Pressing the pushbutton on the breadboard will initiate a roll. The Arduino selects a random value between 1 to 6, then produces a fun rolling pattern on the 7-segment display to simulate the dice rolling, then displays the result on the 7-segment display.

The previous number will be displayed until the push button is pressed again.


Changing constants TopRollSpeed and BottomRollSpeed in the code will change the time it takes for the fun rolling pattern to operate. So if the roll time is too long, reduce TopRollSpeed and if the roll isn’t long enough increase TopRollSpeed.

// Constants
#define TopRollSpeed 50
#define BottomRollSpeed 10

Add Shake Activation:

This project replaces the single pushbutton with an impact sensor, where shaking the sensor initiates a roll. We also enclose the hardware in a small cardboard box to make a clean solution, making it much more interactive and fun to use!

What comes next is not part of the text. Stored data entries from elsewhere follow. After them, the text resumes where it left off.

(** X5: a rotor without notches never invokes its callback, whichever way
    and however far it is advanced. *)
Theorem no_notch_no_turnover (base : Z) (r : Rotor) :
  notches r = 0 ->
  (forall a, Rotor_advance base r = Some a -> knock a = None)
  /\ (forall steps a,
        Rotor_advance_steps base r steps = Some a -> knock a = None).
Proof.
  intros Hn. split.
  - intros a. unfold Rotor_advance, bitset.test. rewrite Hn.
    destruct (position r <? base); [|discriminate].
    destruct (_ && _); [|discriminate].
    rewrite Z.bits_0. intros H. injection H as <-. reflexivity.
  - intros steps a. unfold Rotor_advance_steps. rewrite Hn.
    destruct (util.make_sorted_array _ _) as [lead trail].
    unfold bitset.and. rewrite Z.land_0_l.
    unfold bitset.count. rewrite count_below_0, Z.mul_0_r.
    change (wrap (wrap 0 + 0)) with 0.
    destruct (_ <? base); [|discriminate].
    intros H. injection H as <-. reflexivity.
Qed.

(** ** The constructors, further *)

Lemma store_length {A} (l l' : list A) (i : Z) (v : A) :
  store l i v = Some l' -> length l' = length l.
Proof.
  unfold store. destruct (_ && _); [|discriminate].
  intros H. injection H as <-. apply length_insert.
Qed.

Lemma store_out_of_range {A} (l : list A) (i : Z) (v : A) :
  ~ (0 <= i < Z.of_nat (length l)) -> store l i v = None.
Proof.
  intros H. unfold store.
  destruct (Z.leb_spec 0 i); [|reflexivity].
  destruct (Z.ltb_spec i (Z.of_nat (length l))); [lia|reflexivity].
Qed.

(** A loop one of whose rounds cannot succeed does not succeed. *)
Lemma rounds_fail {St} (body : Z -> St -> option St) (P : St -> Prop)
    (i : nat) :
  (forall j s s', P s -> body j s = Some s' -> P s') ->
  (forall s, P s -> body (Z.of_nat i) s = None) ->
  forall l s, i ∈ l -> P s -> rounds body l s = None.
Proof.
  intros Hkeep Hfail l. induction l as [|j l IH]; intros s Hi Hs.
  - inversion Hi.
  - simpl. destruct (decide (j = i)) as [->|Hne].
    + now rewrite Hfail.
    + destruct (body (Z.of_nat j) s) as [s'|] eqn:E; [|reflexivity].
      apply IH.
      * apply elem_of_cons in Hi as [Hi|Hi]; [congruence|exact Hi].
      * exact (Hkeep _ _ _ Hs E).
Qed.

(** X6: the constructor does not check the table: with an entry that is
    not an index of [reverse_cipher] it writes outside the array, and no
    rotor results, whatever the other entries are. *)
Theorem Rotor_new_entry_out_of_range (Index_max : Z) (cipher uninit : list Z)
    (notches : Z) (callback : TurnoverFunc) (i : nat) (c : Z) :
  cipher !! i = Some c ->
  ~ (0 <= c < Z.of_nat (length uninit)) ->
  Rotor_new Index_max cipher notches callback uninit = None.
Proof.
  intros Hi Hc. unfold Rotor_new.
  destruct (Z.lt_ge_cases (Z.of_nat (length cipher)) (2 ^ 32))
    as [Hsmall|Hlarge].
  - rewrite for_unsigned_rounds by exact Hsmall.
    rewrite (rounds_fail (Rotor_new_round Index_max cipher)
               (fun s => length s = length uninit) i); try reflexivity.
    + intros j s s' Hs. unfold Rotor_new_round.
      destruct (at_index cipher j); [|discriminate].
      intros H. apply store_length in H. congruence.
    + intros s Hs. unfold Rotor_new_round.
      rewrite at_index_nat, Hi. apply store_out_of_range. now rewrite Hs.
    + apply elem_of_seq. apply lookup_lt_Some in Hi. lia.
  - unfold for_unsigned. rewrite for_loop_diverges by lia. reflexivity.
Qed.

Lemma inverse_tables_onto (base : Z) (r : Rotor) (j : Z) :
  is_table base (forward_cipher r) ->
  inverse_tables base r ->
  0 <= j < base ->
  exists i, 0 <= i < base
            /\ at_index (reverse_cipher r) j = Some i
            /\ at_index (forward_cipher r) i = Some j.
Proof.
  intros Ht Hinv Hj.
  destruct (is_table_onto base _ j Ht Hj) as [i Hi].
  assert (Hib : 0 <= Z.of_nat i < base).
  { apply lookup_lt_Some in Hi. destruct Ht as (Hl & _). lia. }
  destruct (Hinv (Z.of_nat i) Hib) as (c & Hf & Hr).
  rewrite at_index_nat, Hi in Hf. injection Hf as <-.
  exists (Z.of_nat i). split; [exact Hib|]. split; [exact Hr|].
  now rewrite at_index_nat.
Qed.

Note: We will keep the pushbutton on the breadboard even though it will no longer work in this build.

STEP 1: Using plug-to-socket jumper wires, connect the socket side to GND, VCC, SDA, and SCL of the sensor.

STEP 2: Connect the plug side to the Arduino with GND to GND, VCC to 5V, SDA to SDA (A4), and SCL to SCL (A5).

Download the Method 2 code from the DIYODE website (if not done so already). Connect your Arduino Uno to your computer and have the Arduino IDE application running. For our Arduino Uno to work with the tilt sensor we need to install what is called a library. Open the Sketch menu, select Include Library, select Manage Libraries, search for “Sparkfun MMA8452Q Accelerometer by Sparkfun Electronics” in the search box, then click on Install.

Upload the Method 2 code by going to File > Open, find and select the 'ElectronicDice_Method2.ino’ file on your computer, then upload that to your Arduino Uno.


Shaking the enclosure will now initiate a roll. Much cooler than the previous push button method! Now, let’s make it look pretty and portable by mounting it in a box and powering it using a battery.

The Box Construction:


Remove the 7-segment display from the breadboard. Using plug-to-socket jumper wires, connect the socket side of the jumper wires to the pins of the 7-segment display, and then connect the plug side to the breadboard, in the position where the 7-segment display was removed.


Connect the red wire of the 9V battery connector to the positive of the 2.1mm screw terminal adaptor. Connect the black wire of the 9V battery connector to the negative of the 2.1mm screw terminal adaptor.


Cut out two pieces of cardboard using scissors, to 100mm x 300mm.


Carefully cut out a hole for the 7-segment display on one of the pieces, 50mm down from the top with a hole 20mm x 10mm.


Fold the two cardboard pieces into thirds, or every 100mm. Stick the pieces together as shown here.


Using double-sided tape, mount the breadboard to the bottom of the enclosure.


Mount the Arduino board to the side of the enclosure with double-sided tape.


Use double-sided tape to mount the sensor to the side of the box. (Orientation doesn’t matter).


Insert the 7-segment display in the cutout.

STEP 10:

Mount the battery to the side and plug the 2.1mm plug into the Arduino.

STEP 11:

Close the box using one piece of tape to easily open the box again.

Note: If you’re worried about the electronics in the case coming loose, just fill in with some tissue or some soft non-conductive material to pad it out.


Hopefully, this build inspires kids and makers to add additional options to the build such as a larger display or different colour display. A cool build would be to add a 7-segment display to each face of the enclosure, so instead of shaking the dice, you could roll the dice! Make the enclosure more appealing by colouring it in or making it look like a dice by drawing dots on it!

In this build, we used a red 7-segment display. The total current draw of the 7-segment display is 90mA using the 220Ω (Ohm) resistors. This is below the maximum current draw of each pin and overall of the Arduino, however, if you use a different colour display or a larger display, or more displays, don’t exceed the maximum limits of the Arduino. Otherwise, additional hardware is needed.

Now back to playing the board game. Good luck!